This task calls for the complete listing below, reproduced exactly.

.....

Lemma rooted_pure ps : Forall plain_part ps → pure_parts (rooted ps) = "/" :: ps.
Proof.
  intros H. unfold pure_parts. change (is_absolute (rooted ps)) with true.
  assert (posix_root (rooted ps) = "/") as -> by (by apply (posix_root_single (join "/" ps)), join_relative).
  by rewrite rooted_parts.
Qed.

(** A line that names a child gives its name, when it gives one at all. *)
Lemma listed_name_child ps c line o :
  Forall plain_part ps → plain_part c → line = c ∨ line = rooted (ps ++ [c]) →
  listed_name (rooted ps) line = Ok o → o = Some c.
Proof.
  intros Hps Hc Hline Hl. unfold listed_name in Hl. destruct (_ || _) in Hl; [done|].
  assert (path_name line = c) as En.
  { unfold path_name. destruct Hline as [-> | ->].
    - by rewrite plain_single.
    - rewrite rooted_parts by (by apply list.Forall_app; split; [|apply list.Forall_singleton]).
      by rewrite list.last_snoc. }
  destruct (is_absolute line && _); [done|]. destruct (negb _ && _); [done|]. cbv zeta in Hl.
  rewrite En in Hl. destruct Hc as (H1 & H2 & H3 & _).
  rewrite bool_decide_eq_false_2 in Hl by set_solver.
  destruct (validate_direct_filename c); [|done]. by injection Hl as <-.
Qed.

Lemma listed_names_child ps c lines names :
  Forall plain_part ps → plain_part c → c ∈ lines ∨ rooted (ps ++ [c]) ∈ lines →
  listed_names (rooted ps) lines = Ok names → c ∈ names.
Proof.
  intros Hps Hc. revert names. induction lines as [|l lines IH]; intros names Hin Hl; [set_solver|].
  cbn [listed_names] in Hl. apply result_bind_Ok in Hl as (o & Ho & Hl).
  apply result_bind_Ok in Hl as (ns & Hns & [= <-]).
  assert (l = c ∨ l = rooted (ps ++ [c]) ∨ (c ∈ lines ∨ rooted (ps ++ [c]) ∈ lines)) as [H|[H|H]] by set_solver.
  - rewrite (listed_name_child ps c l o) by (done || by left). set_solver.
  - rewrite (listed_name_child ps c l o) by (done || by right). set_solver.
  - apply (IH ns) in H; [|done]. destruct o; set_solver.
Qed.

Lemma absent_from_sound fuel : ∀ ps s s',
  Forall plain_part ps → absent_from fuel (rooted ps) s = (Ok true, s') → absent ps s'.
Proof.
  induction fuel as [|fuel IH]; intros ps s s' Hps Hrun; cbn [absent_from] in Hrun; [done|].
  destruct ps as [|c ps _] using rev_ind; [done|].
  destruct (_ || _) in Hrun; [done|]. apply list.Forall_app in Hps as [Hps Hc].
  apply list.Forall_cons in Hc as [Hc _]. destruct (split_rooted ps c Hps Hc) as [Hb Hd].
  cbv zeta in Hrun. rewrite Hb, Hd in Hrun. rewrite bool_decide_eq_false_2 in Hrun by apply Hc.
  apply M_bind_Ok in Hrun as (listing & s1 & Htry & Hrun). destruct listing as [| |lines].
  - apply IH in Hrun; [|done]. intros rest. rewrite <-app_assoc. apply Hrun.
  - done.
  - injection Hrun as Hn <-. destruct (listed_names (rooted ps) lines) as [names|] eqn:El; [|done].
    apply bool_decide_eq_true in Hn. unfold try_catch in Htry.
    destruct ((_ ← ftp_cwd (rooted ps); l ← ftp_nlst None; mret (Listed l)) s) as [[x|e] s2] eqn:E.
    + injection Htry as -> ->. apply M_bind_Ok in E as ([] & s3 & Hcwd & E).
      apply M_bind_Ok in E as (l & s4 & Hnlst & [= <- <-]).
      apply law_cwd in Hcwd. rewrite target_rooted in Hcwd by done. intros rest. rewrite <-app_assoc.
      destruct (tree s4 !! (ps ++ [c] ++ rest)) as [n|] eqn:Et; [|done]. destruct Hn.
      eapply listed_names_child, El; [done..|].
      pose proof (law_list _ _ _ c rest Hnlst) as H. rewrite Hcwd in H. apply H. by exists n.
    + destruct (is_error_perm e && _); [done|]. by destruct (is_ftp_error e).
Qed.
(** C14: An execution touches no stored object outside the directory of its
    new revision, however it ends.  When it fails or raises, on a storage
    whose deletes work and whose failed writes leave nothing behind, with an
    unused revision identifier, the storage ends exactly as it was. *)
Theorem execute_storage run_id w r w' :
  repo_ok (w_db w) → storage_ok (w_files w) → execute run_id w = (r, w') →
  (∀ l, is_Some (object (w_files w) l) → ¬ own_of run_id w l →
     object (w_files w') l = object (w_files w) l) ∧
  (∀ reliable, ReliableStorage reliable → reliable (w_files w) →
     (∀ l, own_of run_id w l → object (w_files w) l = None) →
     match r with Ok res => br_status res = RS_FAILED | Err _ => True end →
     ∀ l, object (w_files w') l = object (w_files w) l).
Proof.
  intros Hrepo Hok Hm. unfold execute in Hm.
  destruct (execute_body run_id _) as [rb f] eqn:Eb.
  apply execute_body_facts in Eb as [(Hr & Hd & Hf & Hk)|(w1 & Hmark & [B1 B2 B3 B4 B5 B6])];
    [| |done|done].
  - destruct rb as [res|e]; [done|].
    apply execute_failed_facts in Hm as (_ & _ & Ho & _);
      [|by rewrite Hd|by rewrite Hf|by rewrite Hk; intros k ?%elem_of_nil].
    assert (∀ l, object (w_files w') l = object (w_files w) l) as Hall.
    { intros l. rewrite Ho, Hf; [done|]. rewrite Hk. by intros k ?%elem_of_nil. }
    auto.
  - destruct Hmark as [Hf1 _]. rewrite Hf1 in B4, B5. destruct rb as [res|e].
    + injection Hm as <- <-. split; [done|]. intros reliable _ _ _ Hs.
      destruct B6 as (_ & _ & [[Hs' _]|(pk & n & _ & Hs' & _)]); rewrite Hs in Hs'; [done|].
      by destruct (nr_content_changed n).
    + apply execute_failed_facts in Hm as (_ & _ & Ho & Hn & Hgone & _);
        [|done|done|intros k Hk; destruct (B3 k Hk) as (l & ? & _); by exists l].
      assert (∀ l, is_Some (object (w_files w) l) → ¬ own_of run_id w l →
        object (w_files w') l = object (w_files w) l) as Hkeep.
      { intros l Hl Hown. rewrite Ho; [by apply B4|]. intros k Hk Hkl.
        destruct (B3 k Hk) as (l' & Hl' & ?). congruence. }
      split; [exact Hkeep|]. intros reliable Hrel Hw Hfresh _ l.
      destruct (object (w_files w) l) as [c|] eqn:El.
      * rewrite <-El. apply Hkeep; [by rewrite El|]. intros Hown.
        by rewrite (Hfresh l Hown) in El.
      * destruct (B5 reliable Hrel Hw) as [Hrel1 Hnew].
        destruct (Hnew l El) as [Hnone|(k & Hk & Hkl)]; [by apply Hn|].
        by apply (Hgone reliable Hrel Hrel1 k).
Qed.
End pipeline.

(** ** A concrete pipeline: one target, one driver, a storage in memory *)
Module PipelineExamples.
Import SchedulingExamples WorldExamples MemoryStorage DriversExamples.

#[local] Existing Instance memory.
#[local] Existing Instance memory_storage.
#[local] Existing Instance memory_laws.

Definition device : Device :=
  {| dv_pk := 11; dv_name := "r1"; dv_platform := None; dv_oob_ip := None;
     dv_primary_ip4 := Some "192.0.2.1"; dv_primary_ip6 := None; dv_site_time_zone := None |}.

Definition start_db (status : RunStatus) : DB :=
  empty_db <| db_policies := {[7 := interval_policy 120]} |>
           <| db_devices := {[11 := device]} |>
           <| db_targets := {[3 := (target TS_HEALTHY true) <| tg_driver_override := "acme" |>]} |>
           <| db_runs := {[9 := HealthExamples.run status None]} |>.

.....

### Answer to the problem
Lemma rooted_pure ps : Forall plain_part ps → pure_parts (rooted ps) = "/" :: ps.
Proof.
  intros H. unfold pure_parts. change (is_absolute (rooted ps)) with true.
  assert (posix_root (rooted ps) = "/") as -> by (by apply (posix_root_single (join "/" ps)), join_relative).
  by rewrite rooted_parts.
Qed.

(** A line that names a child gives its name, when it gives one at all. *)
Lemma listed_name_child ps c line o :
  Forall plain_part ps → plain_part c → line = c ∨ line = rooted (ps ++ [c]) →
  listed_name (rooted ps) line = Ok o → o = Some c.
Proof.
  intros Hps Hc Hline Hl. unfold listed_name in Hl. destruct (_ || _) in Hl; [done|].
  assert (path_name line = c) as En.
  { unfold path_name. destruct Hline as [-> | ->].
    - by rewrite plain_single.
    - rewrite rooted_parts by (by apply list.Forall_app; split; [|apply list.Forall_singleton]).
      by rewrite list.last_snoc. }
  destruct (is_absolute line && _); [done|]. destruct (negb _ && _); [done|]. cbv zeta in Hl.
  rewrite En in Hl. destruct Hc as (H1 & H2 & H3 & _).
  rewrite bool_decide_eq_false_2 in Hl by set_solver.
  destruct (validate_direct_filename c); [|done]. by injection Hl as <-.
Qed.

Lemma listed_names_child ps c lines names :
  Forall plain_part ps → plain_part c → c ∈ lines ∨ rooted (ps ++ [c]) ∈ lines →
  listed_names (rooted ps) lines = Ok names → c ∈ names.
Proof.
  intros Hps Hc. revert names. induction lines as [|l lines IH]; intros names Hin Hl; [set_solver|].
  cbn [listed_names] in Hl. apply result_bind_Ok in Hl as (o & Ho & Hl).
  apply result_bind_Ok in Hl as (ns & Hns & [= <-]).
  assert (l = c ∨ l = rooted (ps ++ [c]) ∨ (c ∈ lines ∨ rooted (ps ++ [c]) ∈ lines)) as [H|[H|H]] by set_solver.
  - rewrite (listed_name_child ps c l o) by (done || by left). set_solver.
  - rewrite (listed_name_child ps c l o) by (done || by right). set_solver.
  - apply (IH ns) in H; [|done]. destruct o; set_solver.
Qed.

Lemma absent_from_sound fuel : ∀ ps s s',
  Forall plain_part ps → absent_from fuel (rooted ps) s = (Ok true, s') → absent ps s'.
Proof.
  induction fuel as [|fuel IH]; intros ps s s' Hps Hrun; cbn [absent_from] in Hrun; [done|].
  destruct ps as [|c ps _] using rev_ind; [done|].
  destruct (_ || _) in Hrun; [done|]. apply list.Forall_app in Hps as [Hps Hc].
  apply list.Forall_cons in Hc as [Hc _]. destruct (split_rooted ps c Hps Hc) as [Hb Hd].
  cbv zeta in Hrun. rewrite Hb, Hd in Hrun. rewrite bool_decide_eq_false_2 in Hrun by apply Hc.
  apply M_bind_Ok in Hrun as (listing & s1 & Htry & Hrun). destruct listing as [| |lines].
  - apply IH in Hrun; [|done]. intros rest. rewrite <-app_assoc. apply Hrun.
  - done.
  - injection Hrun as Hn <-. destruct (listed_names (rooted ps) lines) as [names|] eqn:El; [|done].
    apply bool_decide_eq_true in Hn. unfold try_catch in Htry.
    destruct ((_ ← ftp_cwd (rooted ps); l ← ftp_nlst None; mret (Listed l)) s) as [[x|e] s2] eqn:E.
    + injection Htry as -> ->. apply M_bind_Ok in E as ([] & s3 & Hcwd & E).
      apply M_bind_Ok in E as (l & s4 & Hnlst & [= <- <-]).
      apply law_cwd in Hcwd. rewrite target_rooted in Hcwd by done. intros rest. rewrite <-app_assoc.
      destruct (tree s4 !! (ps ++ [c] ++ rest)) as [n|] eqn:Et; [|done]. destruct Hn.
      eapply listed_names_child, El; [done..|].
      pose proof (law_list _ _ _ c rest Hnlst) as H. rewrite Hcwd in H. apply H. by exists n.
    + destruct (is_error_perm e && _); [done|]. by destruct (is_ftp_error e).
Qed.
(** C14: An execution touches no stored object outside the directory of its
    new revision, however it ends.  When it fails or raises, on a storage
    whose deletes work and whose failed writes leave nothing behind, with an
    unused revision identifier, the storage ends exactly as it was. *)
Theorem execute_storage run_id w r w' :
  repo_ok (w_db w) → storage_ok (w_files w) → execute run_id w = (r, w') →
  (∀ l, is_Some (object (w_files w) l) → ¬ own_of run_id w l →
     object (w_files w') l = object (w_files w) l) ∧
  (∀ reliable, ReliableStorage reliable → reliable (w_files w) →
     (∀ l, own_of run_id w l → object (w_files w) l = None) →
     match r with Ok res => br_status res = RS_FAILED | Err _ => True end →
     ∀ l, object (w_files w') l = object (w_files w) l).
Proof.
  intros Hrepo Hok Hm. unfold execute in Hm.
  destruct (execute_body run_id _) as [rb f] eqn:Eb.
  apply execute_body_facts in Eb as [(Hr & Hd & Hf & Hk)|(w1 & Hmark & [B1 B2 B3 B4 B5 B6])];
    [| |done|done].
  - destruct rb as [res|e]; [done|].
    apply execute_failed_facts in Hm as (_ & _ & Ho & _);
      [|by rewrite Hd|by rewrite Hf|by rewrite Hk; intros k ?%elem_of_nil].
    assert (∀ l, object (w_files w') l = object (w_files w) l) as Hall.
    { intros l. rewrite Ho, Hf; [done|]. rewrite Hk. by intros k ?%elem_of_nil. }
    auto.
  - destruct Hmark as [Hf1 _]. rewrite Hf1 in B4, B5. destruct rb as [res|e].
    + injection Hm as <- <-. split; [done|]. intros reliable _ _ _ Hs.
      destruct B6 as (_ & _ & [[Hs' _]|(pk & n & _ & Hs' & _)]); rewrite Hs in Hs'; [done|].
      by destruct (nr_content_changed n).
    + apply execute_failed_facts in Hm as (_ & _ & Ho & Hn & Hgone & _);
        [|done|done|intros k Hk; destruct (B3 k Hk) as (l & ? & _); by exists l].
      assert (∀ l, is_Some (object (w_files w) l) → ¬ own_of run_id w l →
        object (w_files w') l = object (w_files w) l) as Hkeep.
      { intros l Hl Hown. rewrite Ho; [by apply B4|]. intros k Hk Hkl.
        destruct (B3 k Hk) as (l' & Hl' & ?). congruence. }
      split; [exact Hkeep|]. intros reliable Hrel Hw Hfresh _ l.
      destruct (object (w_files w) l) as [c|] eqn:El.
      * rewrite <-El. apply Hkeep; [by rewrite El|]. intros Hown.
        by rewrite (Hfresh l Hown) in El.
      * destruct (B5 reliable Hrel Hw) as [Hrel1 Hnew].
        destruct (Hnew l El) as [Hnone|(k & Hk & Hkl)]; [by apply Hn|].
        by apply (Hgone reliable Hrel Hrel1 k).
Qed.
End pipeline.

(** ** A concrete pipeline: one target, one driver, a storage in memory *)
Module PipelineExamples.
Import SchedulingExamples WorldExamples MemoryStorage DriversExamples.

#[local] Existing Instance memory.
#[local] Existing Instance memory_storage.
#[local] Existing Instance memory_laws.

Definition device : Device :=
  {| dv_pk := 11; dv_name := "r1"; dv_platform := None; dv_oob_ip := None;
     dv_primary_ip4 := Some "192.0.2.1"; dv_primary_ip6 := None; dv_site_time_zone := None |}.

Definition start_db (status : RunStatus) : DB :=
  empty_db <| db_policies := {[7 := interval_policy 120]} |>
           <| db_devices := {[11 := device]} |>
           <| db_targets := {[3 := (target TS_HEALTHY true) <| tg_driver_override := "acme" |>]} |>
           <| db_runs := {[9 := HealthExamples.run status None]} |>.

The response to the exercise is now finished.